- _Task to complete_
In the records, find every line with the word "body" and copy it out.
(Dataset records begins)
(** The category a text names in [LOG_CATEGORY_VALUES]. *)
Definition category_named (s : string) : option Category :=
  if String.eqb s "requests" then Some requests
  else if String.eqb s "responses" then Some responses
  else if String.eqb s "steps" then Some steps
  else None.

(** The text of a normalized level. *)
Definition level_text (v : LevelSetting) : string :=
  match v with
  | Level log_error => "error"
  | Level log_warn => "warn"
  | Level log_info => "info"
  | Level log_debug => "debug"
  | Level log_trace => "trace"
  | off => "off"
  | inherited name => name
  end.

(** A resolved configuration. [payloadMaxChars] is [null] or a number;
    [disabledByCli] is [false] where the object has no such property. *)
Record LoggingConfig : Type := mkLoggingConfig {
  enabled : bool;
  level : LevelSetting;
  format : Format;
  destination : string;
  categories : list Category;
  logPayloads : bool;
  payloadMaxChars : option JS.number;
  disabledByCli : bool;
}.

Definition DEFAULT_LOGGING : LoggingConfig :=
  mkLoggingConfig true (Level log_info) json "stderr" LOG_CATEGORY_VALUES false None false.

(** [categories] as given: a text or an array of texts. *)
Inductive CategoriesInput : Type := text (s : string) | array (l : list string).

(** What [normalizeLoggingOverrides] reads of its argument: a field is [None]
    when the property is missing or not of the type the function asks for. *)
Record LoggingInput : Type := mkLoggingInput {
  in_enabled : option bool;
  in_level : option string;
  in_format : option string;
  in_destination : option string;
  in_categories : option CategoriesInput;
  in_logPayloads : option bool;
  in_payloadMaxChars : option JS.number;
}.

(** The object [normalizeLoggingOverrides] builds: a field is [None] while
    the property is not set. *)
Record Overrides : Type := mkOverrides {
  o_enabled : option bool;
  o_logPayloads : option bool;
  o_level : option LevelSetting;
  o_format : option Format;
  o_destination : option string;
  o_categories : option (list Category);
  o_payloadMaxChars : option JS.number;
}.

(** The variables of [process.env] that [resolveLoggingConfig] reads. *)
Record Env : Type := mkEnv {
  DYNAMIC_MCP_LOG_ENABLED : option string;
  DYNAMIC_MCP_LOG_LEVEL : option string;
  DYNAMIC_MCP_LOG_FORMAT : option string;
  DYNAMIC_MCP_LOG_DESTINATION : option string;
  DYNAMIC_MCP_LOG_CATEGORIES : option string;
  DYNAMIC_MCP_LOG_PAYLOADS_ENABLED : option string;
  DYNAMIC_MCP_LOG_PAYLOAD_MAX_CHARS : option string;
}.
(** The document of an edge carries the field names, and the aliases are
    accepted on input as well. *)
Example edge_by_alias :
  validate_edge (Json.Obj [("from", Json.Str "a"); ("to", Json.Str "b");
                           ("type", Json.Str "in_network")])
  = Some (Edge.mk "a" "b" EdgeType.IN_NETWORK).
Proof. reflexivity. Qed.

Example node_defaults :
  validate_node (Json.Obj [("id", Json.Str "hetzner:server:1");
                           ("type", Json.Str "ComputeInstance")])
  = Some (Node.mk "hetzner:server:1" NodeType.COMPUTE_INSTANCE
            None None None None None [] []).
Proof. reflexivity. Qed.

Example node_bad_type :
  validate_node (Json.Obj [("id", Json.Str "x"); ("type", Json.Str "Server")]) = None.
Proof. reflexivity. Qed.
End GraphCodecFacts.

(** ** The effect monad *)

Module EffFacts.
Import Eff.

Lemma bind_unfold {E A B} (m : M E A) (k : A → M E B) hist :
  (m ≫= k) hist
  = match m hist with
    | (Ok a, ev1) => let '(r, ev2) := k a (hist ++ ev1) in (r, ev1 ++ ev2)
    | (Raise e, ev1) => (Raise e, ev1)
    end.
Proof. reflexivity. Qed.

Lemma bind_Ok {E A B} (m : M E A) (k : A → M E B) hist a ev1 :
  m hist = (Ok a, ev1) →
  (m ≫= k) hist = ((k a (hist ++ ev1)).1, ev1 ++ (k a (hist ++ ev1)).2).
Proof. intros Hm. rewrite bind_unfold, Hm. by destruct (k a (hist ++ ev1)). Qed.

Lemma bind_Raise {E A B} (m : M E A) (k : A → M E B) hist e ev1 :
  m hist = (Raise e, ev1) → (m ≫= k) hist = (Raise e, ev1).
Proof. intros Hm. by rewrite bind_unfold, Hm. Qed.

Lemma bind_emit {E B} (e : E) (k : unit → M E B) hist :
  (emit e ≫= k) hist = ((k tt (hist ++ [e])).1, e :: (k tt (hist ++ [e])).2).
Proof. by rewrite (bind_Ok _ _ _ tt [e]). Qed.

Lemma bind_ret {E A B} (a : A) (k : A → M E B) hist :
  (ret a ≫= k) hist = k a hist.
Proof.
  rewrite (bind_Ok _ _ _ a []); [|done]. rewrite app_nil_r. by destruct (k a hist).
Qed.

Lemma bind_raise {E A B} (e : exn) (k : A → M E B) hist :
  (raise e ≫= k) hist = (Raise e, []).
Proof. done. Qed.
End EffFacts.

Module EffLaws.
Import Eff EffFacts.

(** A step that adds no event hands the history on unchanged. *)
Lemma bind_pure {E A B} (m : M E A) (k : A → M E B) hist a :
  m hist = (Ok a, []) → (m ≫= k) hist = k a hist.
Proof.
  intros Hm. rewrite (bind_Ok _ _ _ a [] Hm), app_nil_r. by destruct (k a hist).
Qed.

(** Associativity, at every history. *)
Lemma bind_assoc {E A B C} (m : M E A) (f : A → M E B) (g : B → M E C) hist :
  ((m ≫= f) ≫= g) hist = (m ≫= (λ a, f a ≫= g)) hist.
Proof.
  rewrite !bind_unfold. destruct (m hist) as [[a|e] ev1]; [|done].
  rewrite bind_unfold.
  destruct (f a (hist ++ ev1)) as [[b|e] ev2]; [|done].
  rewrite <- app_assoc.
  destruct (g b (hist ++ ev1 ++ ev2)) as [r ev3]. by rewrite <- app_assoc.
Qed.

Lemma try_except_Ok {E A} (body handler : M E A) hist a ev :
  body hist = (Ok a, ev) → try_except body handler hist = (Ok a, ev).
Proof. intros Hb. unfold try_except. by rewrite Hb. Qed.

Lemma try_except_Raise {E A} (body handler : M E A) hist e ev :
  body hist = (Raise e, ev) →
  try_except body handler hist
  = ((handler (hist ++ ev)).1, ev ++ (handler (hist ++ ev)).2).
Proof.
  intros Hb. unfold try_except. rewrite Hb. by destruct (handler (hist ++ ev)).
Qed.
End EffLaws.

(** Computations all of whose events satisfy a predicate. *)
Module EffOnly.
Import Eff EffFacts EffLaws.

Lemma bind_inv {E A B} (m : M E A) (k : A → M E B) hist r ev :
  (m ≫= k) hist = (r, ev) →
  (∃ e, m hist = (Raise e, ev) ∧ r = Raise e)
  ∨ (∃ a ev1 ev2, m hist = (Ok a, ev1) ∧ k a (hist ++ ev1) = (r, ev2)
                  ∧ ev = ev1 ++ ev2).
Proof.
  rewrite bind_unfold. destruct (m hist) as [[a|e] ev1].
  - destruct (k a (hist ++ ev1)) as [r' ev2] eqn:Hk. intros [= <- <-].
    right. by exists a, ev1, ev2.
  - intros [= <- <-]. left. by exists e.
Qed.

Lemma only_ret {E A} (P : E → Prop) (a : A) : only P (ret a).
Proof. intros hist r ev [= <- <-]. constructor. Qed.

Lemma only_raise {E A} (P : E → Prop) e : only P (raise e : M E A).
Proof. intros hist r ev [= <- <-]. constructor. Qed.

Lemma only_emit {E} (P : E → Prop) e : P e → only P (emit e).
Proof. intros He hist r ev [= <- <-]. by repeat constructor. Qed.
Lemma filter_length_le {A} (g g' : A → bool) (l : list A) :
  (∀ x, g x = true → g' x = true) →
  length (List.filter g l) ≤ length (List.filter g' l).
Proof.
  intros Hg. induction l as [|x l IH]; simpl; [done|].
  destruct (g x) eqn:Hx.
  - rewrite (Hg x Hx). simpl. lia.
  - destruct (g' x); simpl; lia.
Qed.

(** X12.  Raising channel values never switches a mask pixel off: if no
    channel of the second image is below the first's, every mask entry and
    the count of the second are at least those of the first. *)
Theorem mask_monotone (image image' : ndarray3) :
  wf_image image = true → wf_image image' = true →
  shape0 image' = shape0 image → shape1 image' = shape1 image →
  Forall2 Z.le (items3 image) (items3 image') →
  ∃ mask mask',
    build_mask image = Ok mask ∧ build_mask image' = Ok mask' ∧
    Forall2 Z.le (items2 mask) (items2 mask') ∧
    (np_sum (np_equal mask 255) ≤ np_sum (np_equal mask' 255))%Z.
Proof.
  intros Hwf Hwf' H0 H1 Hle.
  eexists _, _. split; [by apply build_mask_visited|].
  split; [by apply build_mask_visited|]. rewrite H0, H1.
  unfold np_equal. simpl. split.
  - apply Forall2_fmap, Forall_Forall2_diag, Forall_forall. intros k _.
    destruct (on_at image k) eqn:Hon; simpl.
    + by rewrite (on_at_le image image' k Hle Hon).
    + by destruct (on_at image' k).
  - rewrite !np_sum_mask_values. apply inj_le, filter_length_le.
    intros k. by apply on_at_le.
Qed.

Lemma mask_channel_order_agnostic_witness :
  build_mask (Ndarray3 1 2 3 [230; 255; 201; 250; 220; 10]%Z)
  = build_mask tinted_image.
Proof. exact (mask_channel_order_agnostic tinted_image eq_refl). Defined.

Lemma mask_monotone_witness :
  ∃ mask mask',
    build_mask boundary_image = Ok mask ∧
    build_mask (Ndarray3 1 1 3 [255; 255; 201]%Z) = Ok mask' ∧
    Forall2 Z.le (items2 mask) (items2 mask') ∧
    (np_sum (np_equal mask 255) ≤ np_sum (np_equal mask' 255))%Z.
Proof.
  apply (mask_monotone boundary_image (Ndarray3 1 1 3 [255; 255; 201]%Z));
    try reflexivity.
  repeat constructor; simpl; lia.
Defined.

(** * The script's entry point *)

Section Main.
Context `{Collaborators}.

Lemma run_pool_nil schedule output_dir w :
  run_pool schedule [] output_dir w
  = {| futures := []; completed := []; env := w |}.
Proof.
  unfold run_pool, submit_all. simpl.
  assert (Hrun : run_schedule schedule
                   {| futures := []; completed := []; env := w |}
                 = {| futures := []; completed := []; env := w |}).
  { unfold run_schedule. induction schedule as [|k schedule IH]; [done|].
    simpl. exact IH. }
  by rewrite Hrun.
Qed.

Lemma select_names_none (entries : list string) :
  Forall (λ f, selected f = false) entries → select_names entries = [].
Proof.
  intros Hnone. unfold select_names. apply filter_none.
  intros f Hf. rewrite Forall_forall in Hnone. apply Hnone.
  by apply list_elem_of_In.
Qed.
(Dataset records ends)
- _Exercise response_
Lemma try_except_Ok {E A} (body handler : M E A) hist a ev :
  body hist = (Ok a, ev) → try_except body handler hist = (Ok a, ev).
Lemma try_except_Raise {E A} (body handler : M E A) hist e ev :
  body hist = (Raise e, ev) →
  try_except body handler hist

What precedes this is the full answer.